=== TASK ===
The span to repeat in the listing below runs from the line containing "- unfold seed_one. by rewrite Hfind." to the line containing "- intros Hseed.", inclusive. Repeat it exactly, and only it.

──────── PROVIDED MATERIAL

(** ** Counting occupied cells *)

Lemma filter_ext_in {A} (P Q : A → Prop)
    `{∀ x, Decision (P x)} `{∀ x, Decision (Q x)} (l : list A) :
  (∀ x, x ∈ l → P x ↔ Q x) → filter P l = filter Q l.
Proof.
  induction l as [|y l IH]; intros HPQ; [done|].
  rewrite !filter_cons.
  assert (Hy : P y ↔ Q y) by (apply HPQ; by left).
  rewrite IH by (intros x Hx; apply HPQ; by right).
  destruct (decide (P y)), (decide (Q y)); tauto.
Qed.

Lemma filter_none {A} (P : A → Prop) `{∀ x, Decision (P x)} (l : list A) :
  (∀ x, ¬ P x) → filter P l = [].
Proof.
  intros HP. induction l as [|y l IH]; [done|].
  rewrite filter_cons, decide_False; auto.
Qed.

Lemma length_filter_add {A} (P Q : A → Prop)
    `{∀ x, Decision (P x)} `{∀ x, Decision (Q x)} (l : list A) (p : A) :
  NoDup l → p ∈ l → ¬ P p → (∀ x, Q x ↔ P x ∨ x = p) →
  length (filter Q l) = S (length (filter P l)).
Proof.
  intros Hnd Hp HPp HQ. induction Hnd as [|y l Hy Hnd IH].
  - by apply elem_of_nil in Hp.
  - rewrite !filter_cons. apply elem_of_cons in Hp as [<-|Hp].
    + rewrite decide_True by (apply HQ; by right).
      rewrite decide_False by done. simpl. f_equal.
      f_equal. apply filter_ext_in. intros x Hx. rewrite HQ.
      split; [|by left]. intros [?| ->]; done.
    + specialize (IH Hp). destruct (decide (P y)) as [HPy|HPy].
      * rewrite decide_True by (apply HQ; by left). simpl. by rewrite IH.
      * rewrite decide_False; [done|]. rewrite HQ. intros [?| ->]; done.
Qed.

Lemma filter_lt_exists {A} (P : A → Prop) `{∀ x, Decision (P x)} (l : list A) :
  (length (filter P l) < length l)%nat → ∃ x, x ∈ l ∧ ¬ P x.
Proof.
  induction l as [|y l IH]; simpl; [lia|].
  rewrite filter_cons. destruct (decide (P y)) as [HPy|HPy].
  - simpl. intros Hlt. destruct IH as (x & Hx & HPx); [lia|].
    exists x. split; [by right | done].
  - intros _. exists y. split; [by left | done].
Qed.

Section seeding_invariant.
Context `{PRNG R}.
Variable cfg : Params.
Hypothesis width_pos : 0 < width cfg.
Hypothesis height_pos : 0 < height cfg.

Lemma seeded_empty_model : seeded cfg empty_model.
Proof.
  assert (Ho : ∀ p, World.occupants empty_model p = []).
  { intros p. unfold World.occupants. simpl. by rewrite lookup_empty. }
  split.
  - apply wf_empty_model.
  - intros p. by rewrite Ho.
  - intros p. rewrite Ho. simpl. lia.
  - unfold occupied. rewrite filter_none; [done|]. intros p Hne. by rewrite Ho in Hne.
Qed.

Lemma seeded_capacity m : seeded cfg m → (length (schedule m) ≤ length (cells cfg))%nat.
Proof. intros Hs. rewrite (sd_count cfg m Hs). apply length_filter. Qed.

(** One seeding iteration succeeds exactly when the search for an empty
    cell does; the new agent then stands alone on the cell found. *)
Lemma seed_one_Done fuel k m r p r1 :
  seeded cfg m → find_empty_cell cfg fuel m r = Done (p, r1) →
  ∃ m',
    seed_one cfg fuel k m r = Done (m', r1)
    ∧ seeded cfg m'
    ∧ World.occupants m p = [] ∧ p ∈ cells cfg
    ∧ schedule m' = schedule m ++ [current_id m + 1]
    ∧ agents m' = <[current_id m + 1 := mkAgent k (initial_energy cfg k) 0 (Some p)]> (agents m)
    ∧ ∀ x, World.occupants m' x =
           World.occupants m x ++ (if decide (x = p) then [current_id m + 1] else []).
Proof.
  intros Hs Hfind.
  destruct (find_empty_cell_sound cfg fuel m r p r1 width_pos height_pos Hfind)
    as [Hempty Hin].
  destruct (spawn_spec m k (initial_energy cfg k) p (sd_wf cfg m Hs))
    as (m1 & m' & Hplace & Hadd & Hwf' & Hsch & Hc & Hag & Ho).
  exists m'. split_and!; try done.
  - unfold seed_one. rewrite Hfind. simpl. simpl in Hplace. rewrite Hplace. simpl.
    by rewrite Hadd.
  - split; [done| | |].
    + intros x. rewrite Ho. case_decide as Hx; [by subst|].
      rewrite app_nil_r. apply (sd_range cfg m Hs).
    + intros x. rewrite Ho. case_decide as Hx.
      * subst x. by rewrite Hempty.
      * rewrite app_nil_r. apply (sd_single cfg m Hs).
    + rewrite Hsch, length_app, (sd_count cfg m Hs). simpl. unfold occupied.
      rewrite (length_filter_add (λ p, World.occupants m p ≠ [])
                 (λ p, World.occupants m' p ≠ []) (cells cfg) p).
      * lia.
      * apply NoDup_cells.
      * done.
      * intros Hn. by rewrite Hempty in Hn.
      * intros x. rewrite Ho. case_decide as Hx.
        -- subst x. rewrite Hempty. simpl. split; [by right | done].
        -- rewrite app_nil_r. split; [by left | by intros [?|?]].
Qed.

Lemma seed_one_inv fuel k m r m' r' :
  seeded cfg m → seed_one cfg fuel k m r = Done (m', r') →
  ∃ p,
    find_empty_cell cfg fuel m r = Done (p, r')
    ∧ seeded cfg m'
    ∧ World.occupants m p = [] ∧ p ∈ cells cfg
    ∧ schedule m' = schedule m ++ [current_id m + 1]
    ∧ agents m' = <[current_id m + 1 := mkAgent k (initial_energy cfg k) 0 (Some p)]> (agents m)
    ∧ ∀ x, World.occupants m' x =
           World.occupants m x ++ (if decide (x = p) then [current_id m + 1] else []).
Proof.
  intros Hs Hseed.
  destruct (find_empty_cell cfg fuel m r) as [[p r1]| |] eqn:Hfind.
  - destruct (seed_one_Done fuel k m r p r1 Hs Hfind) as (m1 & Hseed1 & Hrest).
    rewrite Hseed1 in Hseed. injection Hseed as <- <-. by exists p.
  - unfold seed_one in Hseed. by rewrite Hfind in Hseed.
  - unfold seed_one in Hseed. by rewrite Hfind in Hseed.
Qed.

Lemma seed_one_no_raise fuel k m r :
  seeded cfg m → seed_one cfg fuel k m r ≠ Raise.
Proof.
  intros Hs. destruct (find_empty_cell cfg fuel m r) as [[p r1]| |] eqn:Hfind.
  - destruct (seed_one_Done fuel k m r p r1 Hs Hfind) as (m1 & -> & _). done.
  - by apply find_empty_cell_no_raise in Hfind.
  - unfold seed_one. by rewrite Hfind.
Qed.

(** The seeding loop: when it returns, [n] more agents stand alone on
    cells of the grid. *)
Lemma seed_agents_sound fuel k n m r m' r' :
  seeded cfg m → seed_agents cfg fuel k n m r = Done (m', r') →
  seeded cfg m' ∧ length (schedule m') = (length (schedule m) + n)%nat.
Proof.
  revert m r. induction n as [|n IH]; intros m r Hs; simpl.
  - intros [= <- <-]. split; [done | lia].
  - intros Hseed. apply bind_Done in Hseed as ([m1 r1] & H1 & Hseed).
    destruct (seed_one_inv fuel k m r m1 r1 Hs H1) as (p & _ & Hs1 & _ & _ & Hsch & _).
    destruct (IH m1 r1 Hs1 Hseed) as [Hs' Hlen]. split; [done|].
    rewrite Hlen, Hsch, length_app. simpl. lia.
Qed.

Lemma seed_agents_no_raise fuel k n m r :
  seeded cfg m → seed_agents cfg fuel k n m r ≠ Raise.
Proof.
  revert m r. induction n as [|n IH]; intros m r Hs; simpl; [done|].
  destruct (seed_one cfg fuel k m r) as [[m1 r1]| |] eqn:H1; simpl.
  - apply IH. by destruct (seed_one_inv fuel k m r m1 r1 Hs H1) as (p & _ & Hs1 & _).
  - by apply seed_one_no_raise in H1.
  - done.
Qed.

Lemma seed_one_mono fuel fuel' k m r x :
  (fuel ≤ fuel')%nat →
  seed_one cfg fuel k m r = Done x → seed_one cfg fuel' k m r = Done x.
Proof.
  intros Hle. unfold seed_one. intros Hseed.
  apply bind_Done in Hseed as ([p r1] & Hfind & Hseed).
  apply (find_empty_cell_mono cfg fuel fuel') in Hfind; [|done..].
  by rewrite Hfind.
Qed.

Lemma seed_agents_mono fuel fuel' k n m r x :
  (fuel ≤ fuel')%nat →
  seed_agents cfg fuel k n m r = Done x → seed_agents cfg fuel' k n m r = Done x.
Proof.
  intros Hle. revert m r. induction n as [|n IH]; intros m r; simpl; [done|].
  intros Hseed. apply bind_Done in Hseed as ([m1 r1] & H1 & Hseed).
  apply (seed_one_mono fuel fuel') in H1; [|done].
  rewrite H1. simpl. by apply IH.
Qed.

────────────────

=== YOUR RESPONSE ===
  - unfold seed_one. by rewrite Hfind.
Qed.

(** The seeding loop: when it returns, [n] more agents stand alone on
    cells of the grid. *)
Lemma seed_agents_sound fuel k n m r m' r' :
  seeded cfg m → seed_agents cfg fuel k n m r = Done (m', r') →
  seeded cfg m' ∧ length (schedule m') = (length (schedule m) + n)%nat.
Proof.
  revert m r. induction n as [|n IH]; intros m r Hs; simpl.
  - intros [= <- <-]. split; [done | lia].
  - intros Hseed. apply bind_Done in Hseed as ([m1 r1] & H1 & Hseed).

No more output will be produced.